Extracted records
>>>>>
(** A storage that accepts every statement: a statement is the list of
    its fields, every substatement has one empty iterator, and [ToLower]
    lowers the letters A to Z. *)
Definition lower_ascii (c : ascii) : ascii :=
  let n := nat_of_ascii c in
  if (65 <=? n)%nat && (n <=? 90)%nat then ascii_of_nat (n + 32) else c.

Fixpoint lower_string (s : string) : string :=
  match s with
  | EmptyString => EmptyString
  | String c s' => String (lower_ascii c) (lower_string s')
  end.

Definition demo : Externals :=
  mkExternals (list Expr) (fun s => s) (fun s => s) None
              (fun _ => inl (0, []))
              (fun s _ => inl s) (fun _ => inl [mkIterator [] ""])
              (fun _ => None) (fun _ => Some "cpu"%string) (fun n => n)
              lower_string.

Definition demo_executor (fields : list Expr) : Executor demo :=
  mkExecutor (fields : Statement demo) 0 [].

(** ** More of the aggregation catalog *)

(** [emitBatchSize]: how many values are mapped before emitting. *)
Definition emitBatchSize : Z := 1000.

Module Aggregates.

(** The loop of [MapStddev]: the values collected and not yet sent when
    the loop ends, and what was sent on the way. *)
Fixpoint MapStddev_loop (ps : list Point) (k : Key) (values : list float)
    (e : Emitter) : list float * emitted Emitter :=
  match ps with
  | [] => (values, (e, Done tt))
  | p :: ps' =>
      match asFloat (value p) with
      | Panicked x => (values, (e, Panicked x))
      | Done v =>
          let values := values ++ [v] in
          if len values =? emitBatchSize
          then MapStddev_loop ps' k [] (Emit e k (VFloats values))
          else MapStddev_loop ps' k values e
      end
  end.

(** [MapStddev] *)
Definition MapStddev : MapFunc Emitter :=
  fun ps tags tmax e =>
    match MapStddev_loop ps (mkKey tmax tags) [] e with
    | (values, (e1, Done _)) =>
        if len values >? 0
        then (Emit e1 (mkKey tmax tags) (VFloats values), Done tt)
        else (e1, Done tt)
    | (_, (e1, Panicked x)) => (e1, Panicked x)
    end.

(** The structs that the mean and the first and last aggregates send from
    Map to Reduce. *)
Record meanMapOutput : Type := mkMeanMapOutput { Count : Z; Sum : float }.

Record firstLastMapOutput : Type := mkFirstLastMapOutput { Time : Z; Val : Value }.

(** [interface{}] as these aggregates use it: the dynamic types of [Value]
    and the two structs. *)
Inductive Intermediate : Type :=
| IValue (v : Value)
| IMean (out : meanMapOutput)              (* *meanMapOutput *)
| IFirstLast (out : firstLastMapOutput).   (* firstLastMapOutput *)

(** [v.( *meanMapOutput)] *)
Definition asMean (v : Intermediate) : outcome meanMapOutput :=
  match v with
  | IMean out => Done out
  | _ => Panicked InterfaceConversion
  end.

(** [v.(firstLastMapOutput)] *)
Definition asFirstLast (v : Intermediate) : outcome firstLastMapOutput :=
  match v with
  | IFirstLast out => Done out
  | _ => Panicked InterfaceConversion
  end.

(** An emitter of such values, and a reduce function over them. *)
Definition IEmitter : Type := list (Key * Intermediate).

Definition IEmit (e : IEmitter) (key : Key) (v : Intermediate) : IEmitter :=
  e ++ [(key, v)].

Definition IReduceFunc : Type := Key -> list Intermediate -> IEmitter -> emitted IEmitter.

(** [MapMean]: [out.Count++; out.Sum += v.(float64)] over the points
    drawn, and an emit when [out.Count > 0]. *)
Definition MapMean : MapFunc IEmitter :=
  fun ps tags tmin e =>
    match ofoldl (fun out p =>
                    let count := Int64.add (Count out) 1 in
                    v ← asFloat (value p);
                    Done (mkMeanMapOutput count (PrimFloat.add (Sum out) v)))
                 ps (mkMeanMapOutput 0 Float64.zero) with
    | Done out =>
        if Count out >? 0 then (IEmit e (mkKey tmin tags) (IMean out), Done tt)
        else (e, Done tt)
    | Panicked x => (e, Panicked x)
    end.

(** [ReduceMean] *)
Definition ReduceMean : IReduceFunc :=
  fun key values e =>
    match ofoldl (fun out v =>
                    val ← asMean v;
                    Done (mkMeanMapOutput (Int64.add (Count out) (Count val))
                                          (PrimFloat.add (Sum out) (Sum val))))
                 values (mkMeanMapOutput 0 Float64.zero) with
    | Done out =>
        if Count out >? 0
        then (IEmit e key
                (IValue (VFloat (PrimFloat.div (Sum out) (Float64.of_int (Count out))))),
              Done tt)
        else (e, Done tt)
    | Panicked x => (e, Panicked x)
    end.

(** The body of the loops of [MapFirst], [ReduceFirst], [MapLast] and
    [ReduceLast], which differ in the comparison only ([<] for the first,
    [>] for the last): [out] is initialized with the first time and value
    seen, and replaced when the time seen comes [before] its own. *)
Definition firstLast_step (before : Z -> Z -> bool)
    (st : firstLastMapOutput * bool) (k : Z) (v : Value)
  : firstLastMapOutput * bool :=
  let '(out, pointsYielded) := st in
  let out := if negb pointsYielded then mkFirstLastMapOutput k v else out in
  let out := if before k (Time out) then mkFirstLastMapOutput k v else out in
  (out, true).

(** [firstLastMapOutput{}] and [pointsYielded := false] *)
Definition firstLast_init : firstLastMapOutput * bool :=
  (mkFirstLastMapOutput 0 VNil, false).

Definition map_firstLast (before : Z -> Z -> bool) : MapFunc IEmitter :=
  fun ps tags tmax e =>
    let '(out, pointsYielded) :=
      fold_left (fun st p => firstLast_step before st (key p) (value p))
                ps firstLast_init in
    if pointsYielded then (IEmit e (mkKey tmax tags) (IFirstLast out), Done tt)
    else (e, Done tt).

Definition reduce_firstLast (before : Z -> Z -> bool) : IReduceFunc :=
  fun key values e =>
    match ofoldl (fun st v =>
                    val ← asFirstLast v;
                    Done (firstLast_step before st (Time val) (Val val)))
                 values firstLast_init with
    | Done (out, pointsYielded) =>
        if pointsYielded then (IEmit e key (IValue (Val out)), Done tt)
        else (e, Done tt)
    | Panicked x => (e, Panicked x)
    end.

(** [MapFirst] and [ReduceFirst]: [if k < out.Time]. *)
Definition MapFirst : MapFunc IEmitter := map_firstLast Z.ltb.
Definition ReduceFirst : IReduceFunc := reduce_firstLast Z.ltb.

(** [MapLast] and [ReduceLast]: [if k > out.Time]. *)
Definition MapLast : MapFunc IEmitter := map_firstLast Z.gtb.
Definition ReduceLast : IReduceFunc := reduce_firstLast Z.gtb.

End Aggregates.

Module AggregateSpec.

(** A point whose value is a [float64], and the float it carries. *)
Definition float_point (p : Point) : Prop := exists f, value p = VFloat f.

Definition point_float (p : Point) : float :=
  match value p with
  | VFloat f => f
  | _ => Float64.zero
  end.

(** The sum [MapMean] forms over a window, and the windows it emits for:
    those that hold a point. *)
Definition window_sum (ps : list Point) : float := fsum (map point_float ps).

Definition sent_windows (cs : list (Z * list Point)) : list (list Point) :=
  List.filter (fun ps => match ps with [] => false | _ :: _ => true end) (map snd cs).
(** The search for [budget] in the demo directory, which holds
    [Q1 budget.xlsx] and [budget-notes.txt]. *)
Lemma callTool_summary_witness :
  fst (callTool Demo.drive (Demo.search (JStr "budget")) []) =
    Return {| content :=
                [ {| ci_type := "text";
                     ci_text :=
                       "Found 2 files:" +:+ JS.nl +:+
                       "Q1 budget.xlsx (application/vnd.google-apps.spreadsheet)" +:+
                       JS.nl +:+ "budget-notes.txt (text/plain)" |} ];
              isError := false |}.
Proof.
  refine (proj1 (callTool_summary Demo.drive (Demo.search (JStr "budget"))
                   "budget" Demo.budget (Some "page-2") [] _ _ _ _));
    solve [reflexivity | discriminate].
Defined.

(** ** Pagination *)

Lemma listResources_run (drive : Drive) (request : ListResourcesRequest)
    (log : Log) :
  let c := match lr_params request with
           | Some p => cursor p
           | None => None
           end in
  let params := list_params (if JS.truthy c then c else None) in
  listResources drive request log =
  match files_list drive params with
  | Resolved res =>
      (Return
         {| resources :=
              List.map
                (fun file =>
                   {| r_uri := "gdrive:///" +:+ JS.interp (f_id file);
                      r_mimeType :=
                        JS.or_else (f_mimeType file) "application/octet-stream";
                      r_name := JS.or_else (f_name file) "Unknown" |})
                (match fl_files res with
                 | Some files => files
                 | None => []
                 end);
            nextCursor := fl_nextPageToken res |},
       log ++ [CList params])
  | Rejects reason => (Throw (Rejected reason), log ++ [CList params])
  end.
Proof.
  cbn zeta. unfold listResources, bind, await, ret, list_params.
  destruct (JS.truthy _); cbn; now destruct (files_list _ _).
Qed.

(** The claim C7 fails on a request whose cursor is the empty string: the
    request carries a cursor, and no page token is sent. *)
Lemma listResources_empty_cursor_dropped :
  snd (listResources Demo.drive (list_request (Some "")) []) =
    [CList (list_params None)] /\
  ~ (forall (drive : Drive) (c : string) (log : Log),
       snd (listResources drive (list_request (Some c)) log) =
       log ++ [CList (list_params (Some c))]).
Proof.
  split; [reflexivity|].
  intros H. specialize (H Demo.drive "" []). discriminate H.
Qed.

(** C7, amended. The list-resources handler sends one list request to
    Drive.  A non-empty cursor of the request is the page token of that
    request, as it is; without a cursor, or with an empty one, no page
    token is sent.  When Drive resolves, the [nextCursor] of the result is
    the next-page token of the reply, as it is. *)
Theorem listResources_cursor (drive : Drive) (request : ListResourcesRequest)
    (log : Log) :
  (forall c : string,
     lr_params request = Some {| cursor := Some c |} ->
     c <> "" ->
     snd (listResources drive request log) =
     log ++ [CList (list_params (Some c))]) /\
  (lr_params request = None \/
   lr_params request = Some {| cursor := None |} \/
   lr_params request = Some {| cursor := Some "" |} ->
   snd (listResources drive request log) = log ++ [CList (list_params None)]) /\
  (forall (result : ListResourcesResult) (log' : Log),
     listResources drive request log = (Return result, log') ->
     exists (params : ListParams) (res : FileList),
       log' = log ++ [CList params] /\
       files_list drive params = Resolved res /\
       nextCursor result = fl_nextPageToken res).
Proof.
  rewrite listResources_run. cbn zeta. split; [|split].
  - intros c -> Hc. destruct c as [|a c]; [contradiction|]. cbn.
    now destruct (files_list _ _).
  - intros [-> | [-> | ->]]; cbn; now destruct (files_list _ _).
  - intros result log'.
    destruct (files_list _ _) as [res|] eqn:Hlist; [|discriminate].
    intros [= <- <-]. eauto.
Qed.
<<<<<
*YOUR GOAL*. Both the line containing "JS.interp (f_id file);" and the line containing "token of that" belong in the answer. Print them and every line above that falls between them exactly, and no others.

*EXPECTED ANSWER*.
                   {| r_uri := "gdrive:///" +:+ JS.interp (f_id file);
                      r_mimeType :=
                        JS.or_else (f_mimeType file) "application/octet-stream";
                      r_name := JS.or_else (f_name file) "Unknown" |})
                (match fl_files res with
                 | Some files => files
                 | None => []
                 end);
            nextCursor := fl_nextPageToken res |},
       log ++ [CList params])
  | Rejects reason => (Throw (Rejected reason), log ++ [CList params])
  end.
Proof.
  cbn zeta. unfold listResources, bind, await, ret, list_params.
  destruct (JS.truthy _); cbn; now destruct (files_list _ _).
Qed.

(** The claim C7 fails on a request whose cursor is the empty string: the
    request carries a cursor, and no page token is sent. *)
Lemma listResources_empty_cursor_dropped :
  snd (listResources Demo.drive (list_request (Some "")) []) =
    [CList (list_params None)] /\
  ~ (forall (drive : Drive) (c : string) (log : Log),
       snd (listResources drive (list_request (Some c)) log) =
       log ++ [CList (list_params (Some c))]).
Proof.
  split; [reflexivity|].
  intros H. specialize (H Demo.drive "" []). discriminate H.
Qed.

(** C7, amended. The list-resources handler sends one list request to
    Drive.  A non-empty cursor of the request is the page token of that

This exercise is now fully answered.